John d Green photographed 23 year old Jacquetta Lampson (Lady Eliot) on 7 July 1966 at his Kensington studios.

He shares his memories of  the shoot: “Once news got round London that we were doing the book, people were always ringing up and recommending this girl or that as “ideal”. As often as not they were completely wrong. However, one name kept cropping up – Lady Eliot.  “A face like an angel”. She’s got fabulously long silky hair” So I rang up her husband Lord Eliot to ask if I could have the honour of photographing his wife for my book. After all, her name was Jacquetta and his was Peregrine, so you couldn’t quite treat them just like anybody else.  

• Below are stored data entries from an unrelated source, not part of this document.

Lemma bit_mark nulls n w i :
  nulls !! (n / 64)%nat = Some w →
  bit (<[(n / 64)%nat := Z.lor w (null_bit n)]> nulls) i = bit nulls i || bool_decide (i = n).
Proof.
  intros Hw. unfold bit. destruct (decide (i / 64 = n / 64)%nat) as [He|Hne].
  - rewrite He, list_lookup_insert_eq by (by eapply lookup_lt_Some). rewrite Hw, Z.lor_spec.
    unfold null_bit. rewrite testbit_single. f_equal. apply bool_decide_ext. split; [|by intros ->].
    intros Hm. rewrite (Nat.div_mod_eq i 64), (Nat.div_mod_eq n 64). lia.
  - rewrite list_lookup_insert_ne by done. rewrite bool_decide_eq_false_2 by (by intros ->).
    by rewrite orb_false_r.
Qed.

Lemma words_of n :
  ((n mod 64 = 0 ∧ (n + 63) / 64 = n / 64) ∨ (n + 63) / 64 = S (n / 64))%nat.
Proof.
  pose proof (Nat.div_mod_eq n 64). pose proof (Nat.mod_upper_bound n 64).
  destruct (decide (n mod 64 = 0)%nat) as [Hz|Hz].
  - left. split; [done|]. symmetry. apply Nat.div_unique with 63%nat; lia.
  - right. symmetry. apply Nat.div_unique with (n mod 64 - 1)%nat; lia.
Qed.

Lemma words_of_next n : ((n + 1 + 63) / 64 = S (n / 64))%nat.
Proof.
  pose proof (Nat.div_mod_eq n 64). pose proof (Nat.mod_upper_bound n 64).
  symmetry. apply Nat.div_unique with (n mod 64)%nat; lia.
Qed.

Lemma grow_nulls_ok nulls l x :
  nulls_ok nulls l →
  ∃ nulls', grow_nulls nulls (length l) (isNull x) = Ok nulls' ∧ nulls_ok nulls' (l ++ [x]).
Proof.
  intros [Hlen Hbits]. unfold grow_nulls.
  set (nulls1 := if (length nulls <=? length l / 64)%nat then (nulls ++ [0%Z])%list else nulls).
  assert (length nulls1 = S (length l / 64) ∧ ∀ i, bit nulls1 i = null_at l i) as [Hlen1 Hbits1].
  { subst nulls1. destruct (Nat.leb_spec (length nulls) (length l / 64)).
    - split; [|intros i; by rewrite bit_push]. rewrite length_app. cbn [length].
      destruct (words_of (length l)) as [[_ ?]|?]; lia.
    - split; [|done]. destruct (words_of (length l)) as [[_ ?]|?]; lia. }
  assert (Hsize : ((length (l ++ [x]) + 63) / 64 = S (length l / 64))%nat)
    by (rewrite length_app; apply words_of_next).
  destruct (isNull x) eqn:Hx.
  - destruct (lookup_lt_is_Some_2 nulls1 (length l / 64)) as [w Hw]; [lia|]. rewrite Hw.
    eexists. split; [done|]. split; [by rewrite length_insert, Hsize|]. intros i.
    rewrite bit_mark, Hbits1, null_at_snoc, Hx by done.
    case_decide as Hi; [by rewrite bool_decide_eq_true_2, orb_true_r|].
    by rewrite bool_decide_eq_false_2, orb_false_r.
  - exists nulls1. split; [done|]. split; [by rewrite Hsize|]. intros i.
    rewrite Hbits1, null_at_snoc, Hx. case_decide as Hi; [|done]. subst i. unfold null_at.
    by rewrite lookup_ge_None_2.
Qed.

(** ** The storage *)

Definition int_of (x : Value) : Z := match x with VInteger z => z | _ => 0%Z end.
Definition real_of (x : Value) : double := match x with VReal d => d | _ => dzero end.
Definition text_of (x : Value) : string := match x with VText s => s | _ => ""%string end.
Definition flag_of (x : Value) : Z := match x with VBoolean true => 1%Z | _ => 0%Z end.
Definition blob_of (x : Value) : bytes := match x with VBlob b => b | _ => [] end.

Definition storage_of (t : ValueType) (l : list Value) : Storage :=
  match t with
  | Null => NoStorage
  | Integer => Integers (int_of <$> l)
  | Real => Reals (real_of <$> l)
  | Text => Texts (text_of <$> l)
  | Boolean => Booleans (flag_of <$> l)
  | Blob => Blobs (blob_of <$> l)
  end.

(** A value of a vector of type [t]. *)
Definition fits (t : ValueType) (x : Value) : Prop := isNull x = true ∨ Value.type x = t.

Record represents (v : TypedVector) (l : list Value) : Prop := {
  re_size : v_size v = length l;
  re_nulls : nulls_ok (v_nulls v) l;
  re_storage : v_storage v = storage_of (v_type v) l;
  re_fits : Forall (fits (v_type v)) l;
}.

Lemma isNull_true x : isNull x = true → x = VNull.
Proof. by destruct x. Qed.

Lemma newVector_ok t : represents (newVector t) [].
Proof. split; [done| |by destruct t|constructor]. by split. Qed.

Lemma fits_null t : fits t VNull.
Proof. by left. Qed.

Lemma fits_Null x : fits Null x → isNull x = true.
Proof. intros [?|H]; [done|]. by destruct x. Qed.

(** The storage of a vector without a value. *)
Lemma empty_storage_ok t l :
  Forall (fits Null) l → empty_storage t (length l) = storage_of t l.
Proof.
  intros Hl. assert (Hr : ∀ A (f : Value → A), replicate (length l) (f VNull) = f <$> l).
  { intros A f. induction Hl as [|x l Hx _ IH]; [done|]. apply fits_Null, isNull_true in Hx as ->.
    cbn. by rewrite IH. }
  destruct t; cbn; [done|f_equal; apply (Hr _ int_of)|f_equal; apply (Hr _ real_of)|
    f_equal; apply (Hr _ text_of)|f_equal; apply (Hr _ flag_of)|f_equal; apply (Hr _ blob_of)].
Qed.

Lemma adapt_ok v l x :
  represents v l → v_type v = Null ∨ fits (v_type v) x →
  ∃ t, adapt v x = Ok (t, storage_of t l) ∧ t = (if isNull x then v_type v else Value.type x) ∧
    Forall (fits t) (l ++ [x]).
Proof.
  intros [Hsize _ Hst Hfits] Hx. unfold adapt. destruct (isNull x) eqn:Hnull.
  - exists (v_type v). rewrite Hst. split_and!; [done..|].
    apply Forall_app_2; [done|]. apply Forall_singleton. by left.
  - exists (Value.type x). case_decide as Ht.
    + rewrite Hsize, empty_storage_ok by (by rewrite <- Ht). split_and!; [done..|].
      apply Forall_app_2; [|apply Forall_singleton; by right].
      eapply Forall_impl; [exact Hfits|]. rewrite Ht. intros y Hy. left. by apply fits_Null.
    + destruct Hx as [|[|Hx]]; [done|congruence|]. rewrite decide_False by (intros [? ?]; congruence).
      rewrite Hst, Hx. split_and!; [done..|]. apply Forall_app_2; [done|]. apply Forall_singleton. by right.
Qed.

Lemma push_ok t l x : fits t x → push t (storage_of t l) x = Ok (storage_of t (l ++ [x])).
Proof.
  intros Hx. unfold push. destruct (isNull x) eqn:Hnull.
  - apply isNull_true in Hnull as ->. destruct t; cbn; by rewrite ?fmap_app.
  - destruct Hx as [|<-]; [congruence|]. by destruct x; cbn; rewrite ?fmap_app.
Qed.

(** Appending a value that fits. *)
Lemma append_ok v l x :
  represents v l → v_type v = Null ∨ fits (v_type v) x →
  ∃ v', append v x = Ok v' ∧ represents v' (l ++ [x]) ∧
    v_type v' = if isNull x then v_type v else Value.type x.
Proof.
  intros Hv Hx. unfold append. pose proof Hv as [Hsize Hnulls Hst Hfits].
  destruct (grow_nulls_ok _ _ x Hnulls) as (nulls & Hgrow & Hnulls').
  rewrite Hsize, Hgrow. cbn [rbind].
  destruct (adapt_ok v l x Hv Hx) as (t & Hadapt & Ht & Hall). rewrite Hadapt. cbn [rbind].
  assert (fits t x) as Htx by (apply Forall_app in Hall as [_ Hall]; by inversion Hall).
  rewrite push_ok by done. cbn [rbind]. eexists. split; [done|]. split; [|done].
  split; cbn; [by rewrite length_app, Nat.add_comm|done..].
Qed.

Lemma append_same v l x :
  represents v l → fits (v_type v) x →
  ∃ v', append v x = Ok v' ∧ represents v' (l ++ [x]) ∧ v_type v' = v_type v.
Proof.
  intros Hv Hx. destruct (append_ok v l x Hv (or_intror Hx)) as (v' & Happ & Hv' & Ht).
  exists v'. split_and!; [done..|]. rewrite Ht. destruct (isNull x) eqn:Hn; [done|].
  destruct Hx; [congruence|done].
Qed.

(** ** Reading a vector *)

Lemma is_null_ok v l i x : represents v l → l !! i = Some x → is_null v i = Ok (isNull x).
Proof.
  intros [Hsize [Hlen Hbits] _ _] Hi. pose proof (lookup_lt_Some _ _ _ Hi) as Hlt.
  unfold is_null. rewrite Hsize, (proj2 (Nat.leb_gt _ _)) by lia.
  specialize (Hbits i). unfold bit, null_at in Hbits. rewrite Hi in Hbits.
  destruct (lookup_lt_is_Some_2 (v_nulls v) (i / 64)) as [w Hw].
  { rewrite Hlen. pose proof (Nat.div_mod_eq i 64). apply Nat.Div0.div_lt_upper_bound.
    pose proof (Nat.div_mod_eq (length l + 63) 64). pose proof (Nat.mod_upper_bound (length l + 63) 64). lia. }
  rewrite Hw in Hbits |- *. unfold null_bit. by rewrite bit_set, negb_involutive, Hbits by lia.
Qed.

Lemma value_at_ok v l i x : represents v l → l !! i = Some x → value_at v i = Ok x.
Proof.
  intros Hv Hi. unfold value_at. rewrite (is_null_ok v l i x Hv Hi). cbn [rbind].
  destruct (isNull x) eqn:Hnull; cbn [orb]; [by apply isNull_true in Hnull as ->|].
  pose proof Hv as [_ _ Hst Hfits]. destruct (Forall_lookup_1 _ _ _ _ Hfits Hi) as [|Ht]; [congruence|].
  unfold stored_value. rewrite Hst, <- Ht.
  destruct x; try done; cbn; rewrite list_lookup_fmap, Hi; cbn; try done. by destruct value.
Qed.

(** The number the loops read from the storage themselves. *)
Lemma number_at_ok v l i x :
  represents v l → l !! i = Some x → isNull x = false → is_number_type (v_type v) = true →
  number_at v i = asReal x.
Proof.
  intros [_ _ Hst Hfits] Hi Hnull Hnum. destruct (Forall_lookup_1 _ _ _ _ Hfits Hi) as [|Ht]; [congruence|].
  unfold number_at. rewrite Hst, <- Ht in *.
  destruct x; try done; cbn; rewrite list_lookup_fmap, Hi; cbn; try done. by destruct value.
Qed.

(** ** Building a vector *)

Lemma build_from (f : nat → exec Value) t u rows v0 l0 v :
  represents v0 l0 → v_type v0 = Null ∨ v_type v0 = u →
  (∀ row x, row ∈ rows → f row = Ok x → fits u x) →
  rfold (λ v row, let* x := f row in append v x) rows v0 = Ok v →
  ∃ l, represents v (l0 ++ l) ∧ Forall2 (λ row x, f row = Ok x) rows l ∧
    (v_type v0 = t → t = u → v_type v = t).
Proof.
  revert v0 l0. induction rows as [|row rows IH]; intros v0 l0 Hv0 Ht Hf Hfold.
  { injection Hfold as <-. exists []. rewrite app_nil_r. split; [done|]. by split. }
  cbn [rfold] in Hfold. destruct (f row) as [x|] eqn:Hx; [|done]. cbn [rbind] in Hfold.
  assert (fits u x) as Hux by (eapply Hf; [apply list_elem_of_here|done]).
  destruct (append_ok v0 l0 x Hv0) as (v1 & Happ & Hv1 & Ht1).
  { destruct Ht as [|Ht]; [by left|right; by rewrite Ht]. }
  rewrite Happ in Hfold. cbn [rbind] in Hfold.
  destruct (IH v1 (l0 ++ [x])) as (l & Hv & Hl & Htype); [done| | |exact Hfold|].
  - rewrite Ht1. destruct (isNull x) eqn:Hn; [done|]. destruct Hux; [congruence|by right].
  - intros r y Hr. apply Hf. by apply list_elem_of_further.
  - exists (x :: l). rewrite <- app_assoc in Hv. split; [done|]. split; [by constructor|].
    intros H0 Hu. apply Htype; [|done]. rewrite Ht1. destruct (isNull x) eqn:Hn; [done|].
    destruct Hux; congruence.
Qed.

(** The values of the rows, if they have one type. *)
Lemma build_ok f t u n v :
  t = Null ∨ t = u → (∀ row x, (row < n)%nat → f row = Ok x → fits u x) →
  build t n f = Ok v →
  ∃ l, represents v l ∧ length l = n ∧ ∀ i x, l !! i = Some x → f i = Ok x.
Proof.
  intros Ht Hf Hbuild. unfold build in Hbuild.
  destruct (build_from f t u (seq 0 n) (newVector t) [] v) as (l & Hv & Hl & _);
    [apply newVector_ok|done|intros row x Hr; apply Hf; apply elem_of_seq in Hr; lia|done|].
  exists l. split; [done|]. split; [by rewrite <- (Forall2_length _ _ _ Hl), length_seq|].
  intros i x Hi. destruct (Forall2_lookup_r _ _ _ _ _ Hl Hi) as (row & Hrow & Hx).
  apply lookup_seq in Hrow as [-> _]. done.
Qed.

(** * The type of an expression *)

(** Not a NaN. *)
Definition ordered (v : Value) : Prop :=
  match v with
  | VInteger z => i64 z
  | VReal d => is_nan d = false
  | _ => True
  end.

#[local] Open Scope string_scope.

Definition is_logical (op : string) : bool := (op =? "AND") || (op =? "OR").
Definition is_concat (op : string) : bool := op =? "||".

(** The type of the values a binary operator makes. *)
Definition binary_type (op : string) (t u : ValueType) : ValueType :=
  if is_logical op || comparison_op op then Boolean
  else if is_concat op then Text
  else if decide (t = Integer ∧ u = Integer) then Integer
  else Real.

Definition unary_type (op : string) (t : ValueType) : ValueType :=
  if op =? "NOT" then Boolean else if decide (t = Integer) then Integer else Real.

#[local] Close Scope string_scope.

Lemma arithmetic_type f g x y v :
  isNull x = false → isNull y = false → arithmetic f g x y = Ok v →
  Value.type v = if decide (Value.type x = Integer ∧ Value.type y = Integer) then Integer else Real.
Proof.
  intros _ _. unfold arithmetic, int_value.
  destruct x, y; cbn; intros Hv; repeat case_decide; try done; try (by injection Hv as <-);
    destruct_and?; tauto || congruence.
Qed.
(* ===== verification/DirectSpec.v ===== *)
(** The plans and the scans of the direct aggregates: a plan means what the
    statement says, reading the columns of a plan from the bytes of a row gives
    the fields of the row, a field enters an aggregate as its value does, and so
    the scan of the raw rows answers as the row-at-a-time aggregation.  What the
    statistics and the array of groups answer is in [DirectSound.v]. *)

From S2P Require Import Prelude.
From S2P Require Import Double.
From S2P Require Import Config.
From S2P Require Import Value.
From S2P Require Import Tuple.
From S2P Require Import Raw.
From S2P Require Import Ast.
From S2P Require Import Catalog.
From S2P Require Import Eval.
From S2P Require Import Select.
From S2P Require Import Streaming.
From S2P Require Import Storage.
From S2P Require Import Heap.
From S2P Require Import HeapSpec.
From S2P Require Import Store.
From S2P Require Import Engine.
From S2P Require Import Constraints.
From S2P Require Import Integrity.
From S2P Require Import Statements.
From S2P Require Import Stats.
From S2P Require Import Ranges.
From S2P Require Import Vector.
From S2P Require Import VectorSpec.
From S2P Require Import Direct.

#[local] Set Warnings "-register-all".

(** * Fields of the bytes of a row *)

Lemma decodeRawFields_wf n index columns projected fields rest fields' :
  Forall raw_wf fields → decodeRawFields n index columns projected fields rest = Ok fields' →
  Forall raw_wf fields'.
Proof.
  revert index projected fields rest.
  induction n as [|n IH]; intros index projected fields rest Hwf; cbn [decodeRawFields];
    [by intros [= <-]|].
  intros Hd. apply rbind_Ok in Hd as ([f r1] & Hf & Hd).
  assert (Hf' : Forall raw_wf (<[projected := f]> fields)).
  { apply Forall_insert; [done|]. by eapply decodeRawField_wf. }
  case_bool_decide; [case_decide; [by injection Hd as <-|]|]; (eapply IH; [|exact Hd]; done).
Qed.

Lemma decodeRawProjectedInto_wf data columns fields :
  decodeRawProjectedInto data columns = Ok fields → Forall raw_wf fields.
Proof.
  unfold decodeRawProjectedInto. destruct (last columns); [|intros [= <-]; constructor].
  intros Hd. apply rbind_Ok in Hd as ([count rest] & _ & Hd). case_match; [done|].
  eapply decodeRawFields_wf; [|exact Hd]. by apply Forall_replicate.
Qed.

Lemma field_position_at column required k :
  column ∈ required →
  ∃ i, field_position column required k = Some (k + i)%nat ∧ required !! i = Some column.
Proof.
  revert k. induction required as [|c required IH]; intros k Hin; [by apply elem_of_nil in Hin|].
  cbn [field_position]. destruct (Nat.eqb_spec c column) as [->|Hne].
  { exists 0%nat. by rewrite Nat.add_0_r. }
  apply elem_of_cons in Hin as [->|Hin]; [done|]. destruct (IH (S k) Hin) as (i & Hi & Hr).
  exists (S i). by rewrite <- Nat.add_succ_comm.
Qed.
Lemma count_step_ok argument count data t :
  (∀ c, argument = Some c → is_Some (metas !! c)) →
  decodeTuple data = Ok t → typed_row metadata t →
  count_step (dp_predicate plan) argument count data =
  Ok (if row_passes (dp_predicate plan) t && counts_field argument t then count + 1 else count)%Z.
Proof.
  intros Harg Hdec Ht. pose proof (po_predicate _ _ _ _ Hplan) as Hvalid. unfold count_step.
  assert (∀ c, argument = Some c →
    ∃ f, decodeRawColumn data c = Ok f ∧ raw_wf f ∧ toValue f = field c t) as Hargument.
  { intros c Hc. destruct (Harg c Hc) as [column Hcol]. by apply (raw_column data t c column). }
  destruct (dp_predicate plan) as [pred|]; cbn [row_passes].
  - destruct Hvalid as ([column Hc] & Hop & _).
    destruct (raw_column data t _ column Hdec Ht Hc) as (f & Hf & Hwf & Hv). rewrite Hf.
    cbn [rbind]. rewrite field_matches_ok, Hv by done. cbn [rbind].
    destruct (plan_passes pred _) eqn:Hpass; [|done]. cbn [andb counts_field].
    destruct argument as [c|]; [|done]. destruct (Hargument c eq_refl) as (g & Hg & Hgwf & Hgv).
    case (c =? pp_column pred)%nat eqn:Heq.
    + apply Nat.eqb_eq in Heq as ->. cbn [rbind counts_field]. rewrite raw_isNull, Hv by done.
      by destruct (isNull _).
    + rewrite Hg. cbn [rbind counts_field]. rewrite raw_isNull, Hgv by done. by destruct (isNull _).
  - destruct argument as [c|]; [|done]. destruct (Hargument c eq_refl) as (g & -> & Hgwf & Hgv).
    cbn [rbind counts_field andb]. rewrite raw_isNull, Hgv by done. by destruct (isNull _).
Qed.

Lemma count_rows_ok argument raws ts count :
  (∀ c, argument = Some c → is_Some (metas !! c)) → raw_rows metadata raws ts →
  rfold (count_step (dp_predicate plan) argument) raws count =
  Ok (count + Z.of_nat (length (List.filter (counts_field argument) (passing ts))))%Z.
Proof.
  intros Harg Hraw. revert count. unfold passing. induction Hraw as [|data t raws ts [Hdec Ht] _ IH]; intros count.
  - cbn. by rewrite Z.add_0_r.
  - cbn [rfold List.filter]. rewrite (count_step_ok argument count data t) by done. cbn [rbind].
    rewrite IH. destruct (row_passes _ t); cbn [andb List.filter]; [|done].
    destruct (counts_field argument t); cbn [length]; [|done]. f_equal. lia.
Qed.

(** What the scan of the statement counts. *)
Definition counted_state (n : nat) : StreamAggregateState := mkStreamState (Z.of_nat n) dzero true None [].

Lemma lone_count_step argument row p n t :
  projects s metadata (AggregatePlan Count argument) p → typed_row metadata t →
  row = table_row s metadata t →
  stream_step row p (VNull, counted_state n) =
  Ok (VNull, counted_state (if counts_field argument t then S n else n)).
Proof.
  intros Hp Ht ->. unfold counted_state.
  assert (Z.of_nat n + 1 = Z.of_nat (S n))%Z as Hn by lia.
  destruct argument as [c|], p as [e| |k e]; cbn in Hp; try done.
  - destruct Hp as [-> [_ He]]. cbn. rewrite (He t Ht). cbn. by destruct (isNull (field c t)); rewrite ?Hn.
  - cbn. by rewrite Hn.
Qed.

Lemma lone_count_groups argument p ts n :
  s_groupBy s = [] → projects s metadata (AggregatePlan Count argument) p →
  Forall (typed_row metadata) ts →
  stream_more s [p] (table_row s metadata <$> ts) [([], [(VNull, counted_state n)])] =
  Ok [([], [(VNull, counted_state (n + length (List.filter (counts_field argument) ts)))])].
Proof.
  intros Hg Hp Hts. unfold stream_more. rewrite Hg. revert n.
  induction Hts as [|t ts Ht _ IH]; intros n; [by rewrite Nat.add_0_r|].
  rewrite fmap_cons. cbn [rfold group_key rmap group_update tupleEqual stream_row List.filter rbind].
  rewrite (lone_count_step argument _ p n t Hp Ht eq_refl). cbn [rbind].
  rewrite IH. destruct (counts_field argument t); cbn [length]; [|done].
  by rewrite Nat.add_succ_r.
Qed.

Context (iterate : ∀ A : Type, list (tuple * A) → list (tuple * A)) (Hwalk : hash_walk iterate).

Lemma walk_one {A} (g : tuple * A) : iterate A [g] = [g].
Proof. apply Permutation_singleton_r, (walk_all _ Hwalk). Qed.

Lemma lone_count_answer argument ts :
  lone_count plan = Some argument → Forall (typed_row metadata) ts →
  answer_of s metadata plan ps iterate (passing ts) =
  Ok [[VInteger (Z.of_nat (length (List.filter (counts_field argument) (passing ts))))]].
Proof.
  intros Hlone Hts. unfold lone_count in Hlone.
  pose proof (po_groups _ _ _ _ Hplan) as Hgroups. pose proof (po_projections _ _ _ _ Hplan) as Hprojs.
  unfold answer_of, scalar_start. destruct (dp_groups plan); [|done].
  destruct (dp_projections plan) as [|[|[] arg] [|]]; try done. injection Hlone as ->.
  destruct ps as [|p [|]]; try (by inversion Hprojs; subst; match goal with H : Forall2 _ _ _ |- _ => inversion H end).
  inversion_clear Hprojs as [|? ? ? ? Hp _].
  inversion Hgroups as [Hnil|]. symmetry in Hnil.
  cbn [direct_start map]. change stream_start with (counted_state 0).
  rewrite (lone_count_groups argument p _ 0 Hnil Hp).
  - cbn [rbind]. rewrite walk_one. done.
  - eapply List.incl_Forall; [apply List.incl_filter|done].
Qed.

Lemma lone_count_argument argument c :
  lone_count plan = Some argument → argument = Some c → is_Some (metas !! c).
Proof.
  intros Hlone ->. pose proof (po_projections _ _ _ _ Hplan) as Hprojs. unfold lone_count in Hlone.
  destruct (dp_groups plan); [|done]. destruct (dp_projections plan) as [|[|[] arg] [|]]; try done.
  injection Hlone as ->. inversion_clear Hprojs as [|? p ? ? Hp _].
  destruct p; try done. apply Hp.
Qed.

(** The counts of the values answer an equality with a literal. *)
Lemma counts_answer_ok argument predicate ts :
  counts_answer (dp_predicate plan) argument = Some predicate → Forall (typed_row metadata) ts →
  is_Some (metas !! pp_column predicate) ∧
  occurrences (pp_literal predicate) (not_null (field (pp_column predicate) <$> ts)) =
  length (List.filter (counts_field argument) (passing ts)).
Proof.
  intros Hans Hts. pose proof (po_predicate _ _ _ _ Hplan) as Hvalid. unfold passing.
  destruct (dp_predicate plan) as [pred|]; [|done]. unfold counts_answer in Hans.
  case_match eqn:Hconds; [|done]. injection Hans as ->.
  rewrite !andb_true_iff, negb_true_iff, String.eqb_eq in Hconds. destruct Hconds as [[Heq Harg] Hnull].
  destruct Hvalid as ([column Hc] & Hop & Hlit). split; [done|].
  rewrite counted_passes; [|done..|].
  - assert (Hcol : ∀ t, plan_passes predicate (field (pp_column predicate) t) = true → counts_field argument t = true).
    { intros t. unfold plan_passes. destruct argument as [c|]; [|done]. apply Nat.eqb_eq in Harg as ->.
      cbn [counts_field]. by destruct (isNull (field (pp_column predicate) t)). }
    clear -Hcol. induction ts as [|t ts IH]; [done|]. rewrite fmap_cons. cbn.
    destruct (plan_passes predicate (field (pp_column predicate) t)) eqn:Hp; [|done]. cbn.
    rewrite (Hcol t Hp). cbn [length]. by f_equal.
  - apply Forall_fmap. eapply Forall_impl; [exact Hts|]. intros t Ht. right.
    by destruct (typed_field metadata t _ column Ht Hc) as (_ & _ & ?).
Qed.
End statement.

(** * Groups in an array *)

(** The integers a double holds exactly: equal ones have equal doubles. *)
Definition exact_integer (v : Value) : Prop :=
  match v with VInteger z => (- 2 ^ 53 ≤ z ≤ 2 ^ 53)%Z | _ => True end.

#[global] Instance exact_integer_dec v : Decision (exact_integer v).
Proof. destruct v; cbn; apply _. Defined.

Lemma exact_integers_eqb a b :
  exact_integer (VInteger a) → exact_integer (VInteger b) →
  value_eqb (VInteger a) (VInteger b) = (a =? b)%Z.
Proof.
  cbn. intros Ha Hb. rewrite <- compare_zero by (cbn; unfold i64; lia).
  rewrite compare_integers by done. destruct (Z.compare_spec a b); cbn; lia.
Qed.

Lemma exact_integers_compare a b :
  exact_integer (VInteger a) → exact_integer (VInteger b) →
  (compare (VInteger a) (VInteger b) ≤ 0)%Z → (a ≤ b)%Z.
Proof.
  cbn. intros Ha Hb. rewrite compare_integers by done. destruct (Z.compare_spec a b); cbn; lia.
Qed.

(** ** Updating a group of a hash map *)

Section groups.
Context {A : Type}.
Implicit Types groups rest : list (tuple * A).

Definition other_key (key : tuple) (g : tuple * A) : Prop := tupleEqual g.1 key = false.

Lemma group_update_absent key empty f groups a :
  Forall (other_key key) groups → f empty = Ok a →
  group_update key empty f groups = Ok (groups ++ [(key, a)]).
Proof.
  intros Hother Hf. induction Hother as [|[k b] groups Hk _ IH]; cbn; [by rewrite Hf|].
  unfold other_key in Hk. cbn in Hk. by rewrite Hk, IH.
Qed.

Lemma group_update_found key empty f groups rest k a a' :
  groups ≡ₚ (k, a) :: rest → tupleEqual k key = true → Forall (other_key key) rest → f a = Ok a' →
  ∃ groups', group_update key empty f groups = Ok groups' ∧ groups' ≡ₚ (k, a') :: rest.
Proof.
  intros Hperm Hk Hother Hf.
  assert ((k, a) ∈ groups) as (g1 & g2 & ->)%list_elem_of_split by (rewrite Hperm; apply list_elem_of_here).
  rewrite <- Permutation_middle in Hperm. apply Permutation.Permutation_cons_inv in Hperm.
  exists (g1 ++ (k, a') :: g2). split; [|by rewrite <- Permutation_middle, Hperm].
  rewrite <- Hperm in Hother. apply Forall_app in Hother as [Hother _]. clear Hperm.
  induction Hother as [|[k0 b] g1 Hk0 _ IH]; cbn; [by rewrite Hk, Hf|].
  unfold other_key in Hk0. cbn in Hk0. by rewrite Hk0, IH.
Qed.
End groups.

The image I had built up in my mind was of the most traditional and starchy example of the English aristocrat. Ten minutes after the appointed time a slightly battered motor scooter came careering down the mews, driven by Lord Eliot in a polo-necked sweater. Lady Eliot was on the pillion clutching her nine-month-old baby.  She was dressed in what looked like a football jersey.

What happened to her long flowing hair? She had a complete urchin cut. She looked just like a 13-year-old boy off to play his first game of football – and so that was just how I decided to photograph her. We went down to the studio with me clutching a pint of beer and a football that was one of the studio props. Lord Eliot was left upstairs with a glass of beer in one hand and the baby in the other.”

On 9 October 1964 Jacquetta Lampson married Peregrine Nicholas Eliot, 10th Earl Of Saint Germans, becoming Lady Eliot. Jacquetta was the daughter of Sir Miles Lampson, later the first Baron Killearn, the ambassador to Egypt who oversaw the abdication of King Farouk. She was a socialite and noted beauty and who sat for various artists and photographers including Horst P. Horst – who featured her in Vogue’s Book of Houses, Gardens and People – and Richard Avedon.

Between 1969 and 1978 she sat for Lucian Freud and featured in nine of his paintings including the 1973 work Large Interior W9 and has been featured in various documentaries about the artist’s life and work.

Jacquetta Lampson with ball, but no pint, in a rare session outtake from one of John d Green’s original contact sheets. The chinagraph pencil markings indicate this was one of John’s preferred images.